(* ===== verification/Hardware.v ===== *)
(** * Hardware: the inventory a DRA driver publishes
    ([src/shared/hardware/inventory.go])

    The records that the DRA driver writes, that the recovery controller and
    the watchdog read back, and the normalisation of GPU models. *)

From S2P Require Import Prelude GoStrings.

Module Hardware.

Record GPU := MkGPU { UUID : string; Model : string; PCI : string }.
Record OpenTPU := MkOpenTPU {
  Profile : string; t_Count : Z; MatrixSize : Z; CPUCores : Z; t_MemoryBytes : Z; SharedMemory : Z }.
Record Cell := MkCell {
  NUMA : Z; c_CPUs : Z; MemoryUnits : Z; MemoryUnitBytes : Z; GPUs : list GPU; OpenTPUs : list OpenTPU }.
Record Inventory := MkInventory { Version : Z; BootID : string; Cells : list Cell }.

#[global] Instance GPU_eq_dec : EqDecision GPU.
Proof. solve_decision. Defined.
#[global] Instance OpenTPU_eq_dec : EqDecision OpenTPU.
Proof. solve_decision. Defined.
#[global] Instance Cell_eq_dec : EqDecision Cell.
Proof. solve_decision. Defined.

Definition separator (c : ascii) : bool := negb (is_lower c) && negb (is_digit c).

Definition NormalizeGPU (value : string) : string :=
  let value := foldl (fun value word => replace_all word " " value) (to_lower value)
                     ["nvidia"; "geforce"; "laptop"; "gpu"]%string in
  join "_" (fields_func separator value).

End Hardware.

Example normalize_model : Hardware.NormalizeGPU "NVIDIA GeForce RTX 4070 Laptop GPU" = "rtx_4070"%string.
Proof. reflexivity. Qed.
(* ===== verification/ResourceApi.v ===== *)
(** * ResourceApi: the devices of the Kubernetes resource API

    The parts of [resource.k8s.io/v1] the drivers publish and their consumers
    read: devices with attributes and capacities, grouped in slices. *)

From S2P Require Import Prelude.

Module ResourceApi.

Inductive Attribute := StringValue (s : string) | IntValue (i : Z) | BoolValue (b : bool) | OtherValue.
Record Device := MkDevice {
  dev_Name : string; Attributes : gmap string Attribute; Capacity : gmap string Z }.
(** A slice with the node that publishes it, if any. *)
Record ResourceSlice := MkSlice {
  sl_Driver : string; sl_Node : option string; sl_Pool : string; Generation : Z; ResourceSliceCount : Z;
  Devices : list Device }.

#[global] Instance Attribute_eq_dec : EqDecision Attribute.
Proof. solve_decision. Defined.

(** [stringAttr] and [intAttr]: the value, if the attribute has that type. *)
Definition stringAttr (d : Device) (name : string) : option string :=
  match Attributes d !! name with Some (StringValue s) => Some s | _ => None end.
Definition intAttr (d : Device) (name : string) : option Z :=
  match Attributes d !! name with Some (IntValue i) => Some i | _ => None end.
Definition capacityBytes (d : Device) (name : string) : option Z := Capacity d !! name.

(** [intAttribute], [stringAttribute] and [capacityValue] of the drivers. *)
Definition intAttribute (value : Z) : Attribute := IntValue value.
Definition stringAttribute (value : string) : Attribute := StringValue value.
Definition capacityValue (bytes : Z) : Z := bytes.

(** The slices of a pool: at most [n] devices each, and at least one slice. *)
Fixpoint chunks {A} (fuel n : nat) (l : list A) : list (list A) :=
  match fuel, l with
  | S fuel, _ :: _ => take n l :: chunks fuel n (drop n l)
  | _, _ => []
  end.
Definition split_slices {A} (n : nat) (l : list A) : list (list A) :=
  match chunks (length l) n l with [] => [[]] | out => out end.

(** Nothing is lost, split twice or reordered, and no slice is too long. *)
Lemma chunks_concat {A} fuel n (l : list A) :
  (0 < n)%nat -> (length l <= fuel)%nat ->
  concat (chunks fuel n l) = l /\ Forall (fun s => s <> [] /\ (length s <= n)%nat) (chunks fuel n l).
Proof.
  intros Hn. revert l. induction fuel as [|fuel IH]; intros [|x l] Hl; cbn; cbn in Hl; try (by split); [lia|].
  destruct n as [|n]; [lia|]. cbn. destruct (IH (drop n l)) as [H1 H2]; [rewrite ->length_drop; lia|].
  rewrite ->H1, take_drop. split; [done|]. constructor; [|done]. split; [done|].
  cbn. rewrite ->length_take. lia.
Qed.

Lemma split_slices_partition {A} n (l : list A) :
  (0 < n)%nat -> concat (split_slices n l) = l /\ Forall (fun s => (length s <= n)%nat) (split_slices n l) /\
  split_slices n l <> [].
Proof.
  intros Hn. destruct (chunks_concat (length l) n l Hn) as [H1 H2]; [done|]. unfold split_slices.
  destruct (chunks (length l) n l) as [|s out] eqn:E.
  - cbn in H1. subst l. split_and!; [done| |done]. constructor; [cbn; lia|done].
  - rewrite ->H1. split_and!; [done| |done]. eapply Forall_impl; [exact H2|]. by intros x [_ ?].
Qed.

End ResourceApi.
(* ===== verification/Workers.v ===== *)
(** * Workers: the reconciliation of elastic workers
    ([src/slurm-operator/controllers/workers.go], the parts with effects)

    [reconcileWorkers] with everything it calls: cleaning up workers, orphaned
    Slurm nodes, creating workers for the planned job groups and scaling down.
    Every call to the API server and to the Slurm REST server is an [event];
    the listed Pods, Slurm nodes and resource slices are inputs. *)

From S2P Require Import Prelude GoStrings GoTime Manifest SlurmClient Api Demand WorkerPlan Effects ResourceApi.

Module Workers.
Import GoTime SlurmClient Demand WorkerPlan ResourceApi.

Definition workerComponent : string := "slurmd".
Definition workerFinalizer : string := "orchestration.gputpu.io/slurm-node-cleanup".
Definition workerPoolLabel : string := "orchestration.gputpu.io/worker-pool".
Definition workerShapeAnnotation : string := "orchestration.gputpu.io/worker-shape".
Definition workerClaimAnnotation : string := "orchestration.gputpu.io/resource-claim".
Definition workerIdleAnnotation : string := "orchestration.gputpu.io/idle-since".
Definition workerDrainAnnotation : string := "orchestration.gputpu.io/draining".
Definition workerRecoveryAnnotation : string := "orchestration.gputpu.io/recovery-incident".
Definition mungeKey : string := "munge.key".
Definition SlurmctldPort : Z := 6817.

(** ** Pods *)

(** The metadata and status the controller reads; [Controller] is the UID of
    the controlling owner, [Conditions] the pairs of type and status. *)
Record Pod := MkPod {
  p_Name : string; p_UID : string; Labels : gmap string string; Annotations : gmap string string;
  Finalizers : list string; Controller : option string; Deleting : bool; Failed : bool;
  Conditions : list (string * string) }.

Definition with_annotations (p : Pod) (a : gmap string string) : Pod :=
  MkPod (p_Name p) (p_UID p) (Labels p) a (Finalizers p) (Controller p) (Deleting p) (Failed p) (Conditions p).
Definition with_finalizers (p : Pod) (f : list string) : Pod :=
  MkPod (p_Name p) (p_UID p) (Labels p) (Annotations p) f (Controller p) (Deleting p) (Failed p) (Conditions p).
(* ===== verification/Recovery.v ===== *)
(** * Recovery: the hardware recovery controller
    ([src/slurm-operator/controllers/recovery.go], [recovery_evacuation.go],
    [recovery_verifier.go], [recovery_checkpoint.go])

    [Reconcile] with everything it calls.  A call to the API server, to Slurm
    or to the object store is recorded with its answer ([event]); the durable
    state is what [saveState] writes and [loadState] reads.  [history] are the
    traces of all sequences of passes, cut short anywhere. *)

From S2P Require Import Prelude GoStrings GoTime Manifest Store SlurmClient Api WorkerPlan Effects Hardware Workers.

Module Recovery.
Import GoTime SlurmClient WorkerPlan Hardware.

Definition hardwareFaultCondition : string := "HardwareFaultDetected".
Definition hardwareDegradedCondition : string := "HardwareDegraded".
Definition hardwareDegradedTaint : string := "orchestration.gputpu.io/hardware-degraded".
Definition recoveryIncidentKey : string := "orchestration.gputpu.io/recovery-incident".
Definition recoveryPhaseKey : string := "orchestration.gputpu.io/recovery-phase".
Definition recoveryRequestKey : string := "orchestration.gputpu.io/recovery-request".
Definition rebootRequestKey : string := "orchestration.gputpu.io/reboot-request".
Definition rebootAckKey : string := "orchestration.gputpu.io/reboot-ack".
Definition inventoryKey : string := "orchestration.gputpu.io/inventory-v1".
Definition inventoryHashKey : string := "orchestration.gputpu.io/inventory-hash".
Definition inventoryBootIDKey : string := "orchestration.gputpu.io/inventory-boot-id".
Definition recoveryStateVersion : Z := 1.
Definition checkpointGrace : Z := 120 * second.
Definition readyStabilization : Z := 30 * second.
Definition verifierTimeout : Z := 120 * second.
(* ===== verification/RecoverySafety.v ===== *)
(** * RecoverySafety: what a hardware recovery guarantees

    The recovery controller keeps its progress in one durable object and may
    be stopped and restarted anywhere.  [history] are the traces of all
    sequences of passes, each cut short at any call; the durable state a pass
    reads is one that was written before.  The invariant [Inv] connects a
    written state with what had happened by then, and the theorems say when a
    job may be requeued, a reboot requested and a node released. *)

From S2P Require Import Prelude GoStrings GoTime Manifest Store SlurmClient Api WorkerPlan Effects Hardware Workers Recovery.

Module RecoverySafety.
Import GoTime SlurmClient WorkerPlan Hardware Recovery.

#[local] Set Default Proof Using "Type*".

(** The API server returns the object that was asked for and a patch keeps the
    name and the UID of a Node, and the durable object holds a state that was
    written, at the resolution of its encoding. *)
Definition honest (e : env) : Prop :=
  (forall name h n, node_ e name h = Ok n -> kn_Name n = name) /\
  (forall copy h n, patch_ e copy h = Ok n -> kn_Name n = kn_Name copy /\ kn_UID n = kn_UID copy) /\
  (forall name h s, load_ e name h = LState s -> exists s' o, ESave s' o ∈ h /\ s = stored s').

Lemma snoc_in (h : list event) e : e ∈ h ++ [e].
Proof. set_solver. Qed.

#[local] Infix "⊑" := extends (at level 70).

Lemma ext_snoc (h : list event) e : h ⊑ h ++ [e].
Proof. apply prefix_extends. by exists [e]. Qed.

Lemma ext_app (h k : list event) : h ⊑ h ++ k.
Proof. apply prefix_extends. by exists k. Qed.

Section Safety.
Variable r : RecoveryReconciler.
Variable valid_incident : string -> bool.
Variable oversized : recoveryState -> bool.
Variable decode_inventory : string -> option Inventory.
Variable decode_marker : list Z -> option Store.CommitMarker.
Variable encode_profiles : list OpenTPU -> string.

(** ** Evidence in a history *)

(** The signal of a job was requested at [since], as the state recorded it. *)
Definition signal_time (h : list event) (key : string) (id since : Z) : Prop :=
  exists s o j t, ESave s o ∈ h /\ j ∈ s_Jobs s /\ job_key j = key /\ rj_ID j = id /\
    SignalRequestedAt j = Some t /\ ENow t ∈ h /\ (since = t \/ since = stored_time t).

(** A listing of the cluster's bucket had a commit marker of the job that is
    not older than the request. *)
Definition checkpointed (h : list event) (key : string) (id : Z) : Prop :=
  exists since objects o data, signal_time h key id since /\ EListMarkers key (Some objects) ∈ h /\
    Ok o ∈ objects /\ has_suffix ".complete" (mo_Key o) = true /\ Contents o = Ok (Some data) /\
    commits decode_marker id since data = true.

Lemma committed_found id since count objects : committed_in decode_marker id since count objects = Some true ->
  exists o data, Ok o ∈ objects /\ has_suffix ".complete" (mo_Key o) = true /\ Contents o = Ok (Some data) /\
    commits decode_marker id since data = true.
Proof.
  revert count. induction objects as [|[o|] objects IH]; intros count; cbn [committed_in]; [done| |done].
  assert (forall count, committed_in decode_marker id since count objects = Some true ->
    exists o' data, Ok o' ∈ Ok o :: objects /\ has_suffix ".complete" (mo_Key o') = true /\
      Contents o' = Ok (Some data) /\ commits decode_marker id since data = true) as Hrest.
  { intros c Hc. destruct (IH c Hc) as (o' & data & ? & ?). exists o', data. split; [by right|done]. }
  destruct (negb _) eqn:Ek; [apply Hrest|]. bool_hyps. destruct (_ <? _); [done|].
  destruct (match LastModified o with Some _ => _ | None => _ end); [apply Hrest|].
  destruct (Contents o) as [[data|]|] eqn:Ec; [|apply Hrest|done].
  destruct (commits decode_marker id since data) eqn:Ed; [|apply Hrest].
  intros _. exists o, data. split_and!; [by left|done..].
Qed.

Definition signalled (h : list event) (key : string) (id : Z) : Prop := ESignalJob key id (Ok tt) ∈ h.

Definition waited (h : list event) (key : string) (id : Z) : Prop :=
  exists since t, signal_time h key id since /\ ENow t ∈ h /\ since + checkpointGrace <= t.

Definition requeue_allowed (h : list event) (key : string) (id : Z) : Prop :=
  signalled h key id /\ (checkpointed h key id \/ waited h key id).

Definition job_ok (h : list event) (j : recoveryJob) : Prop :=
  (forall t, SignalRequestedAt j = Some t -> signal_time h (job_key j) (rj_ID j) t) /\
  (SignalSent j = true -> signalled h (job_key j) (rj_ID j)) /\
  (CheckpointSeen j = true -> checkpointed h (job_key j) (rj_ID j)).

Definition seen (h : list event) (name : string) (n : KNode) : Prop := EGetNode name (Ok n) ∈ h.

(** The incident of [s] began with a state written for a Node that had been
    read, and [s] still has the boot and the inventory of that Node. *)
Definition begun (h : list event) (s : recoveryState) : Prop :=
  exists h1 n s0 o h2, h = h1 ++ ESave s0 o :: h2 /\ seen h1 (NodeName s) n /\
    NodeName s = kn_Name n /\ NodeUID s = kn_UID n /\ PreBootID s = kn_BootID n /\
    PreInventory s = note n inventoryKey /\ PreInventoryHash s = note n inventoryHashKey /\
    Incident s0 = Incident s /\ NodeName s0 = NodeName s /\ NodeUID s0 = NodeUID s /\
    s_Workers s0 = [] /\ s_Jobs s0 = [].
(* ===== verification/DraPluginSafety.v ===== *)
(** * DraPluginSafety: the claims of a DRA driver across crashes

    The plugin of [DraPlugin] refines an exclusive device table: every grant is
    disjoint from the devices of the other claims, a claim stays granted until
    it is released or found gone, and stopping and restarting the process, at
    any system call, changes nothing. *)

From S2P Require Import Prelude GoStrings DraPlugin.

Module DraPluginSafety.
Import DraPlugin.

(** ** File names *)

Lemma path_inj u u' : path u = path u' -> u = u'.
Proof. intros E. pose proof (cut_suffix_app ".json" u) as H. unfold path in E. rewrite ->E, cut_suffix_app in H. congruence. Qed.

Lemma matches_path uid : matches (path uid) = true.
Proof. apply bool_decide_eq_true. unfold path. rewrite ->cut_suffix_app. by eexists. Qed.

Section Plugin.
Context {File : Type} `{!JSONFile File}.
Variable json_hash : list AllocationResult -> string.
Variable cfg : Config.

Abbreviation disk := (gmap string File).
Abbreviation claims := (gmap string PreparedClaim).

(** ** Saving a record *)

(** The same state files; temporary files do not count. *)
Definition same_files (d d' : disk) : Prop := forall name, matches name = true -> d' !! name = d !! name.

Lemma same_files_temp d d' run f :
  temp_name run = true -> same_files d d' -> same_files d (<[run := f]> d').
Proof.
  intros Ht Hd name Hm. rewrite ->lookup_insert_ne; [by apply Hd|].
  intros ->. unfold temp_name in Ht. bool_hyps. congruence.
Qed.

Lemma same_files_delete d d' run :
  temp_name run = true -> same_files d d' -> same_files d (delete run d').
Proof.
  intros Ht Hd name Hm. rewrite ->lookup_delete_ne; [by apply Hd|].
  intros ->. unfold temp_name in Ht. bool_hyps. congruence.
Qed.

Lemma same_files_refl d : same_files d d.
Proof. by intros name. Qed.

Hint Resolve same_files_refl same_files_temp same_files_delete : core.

⁂

▶ **YOUR GOAL**:
From the listing above, the lines starting with the one that has "Definition workerClaimAnnotation : string" and running through the one that has "p_Name : string;" should be copied exactly, ends included.

▶ **OUTPUT BELOW**:
Definition workerClaimAnnotation : string := "orchestration.gputpu.io/resource-claim".
Definition workerIdleAnnotation : string := "orchestration.gputpu.io/idle-since".
Definition workerDrainAnnotation : string := "orchestration.gputpu.io/draining".
Definition workerRecoveryAnnotation : string := "orchestration.gputpu.io/recovery-incident".
Definition mungeKey : string := "munge.key".
Definition SlurmctldPort : Z := 6817.

(** ** Pods *)

(** The metadata and status the controller reads; [Controller] is the UID of
    the controlling owner, [Conditions] the pairs of type and status. *)
Record Pod := MkPod {
  p_Name : string; p_UID : string; Labels : gmap string string; Annotations : gmap string string;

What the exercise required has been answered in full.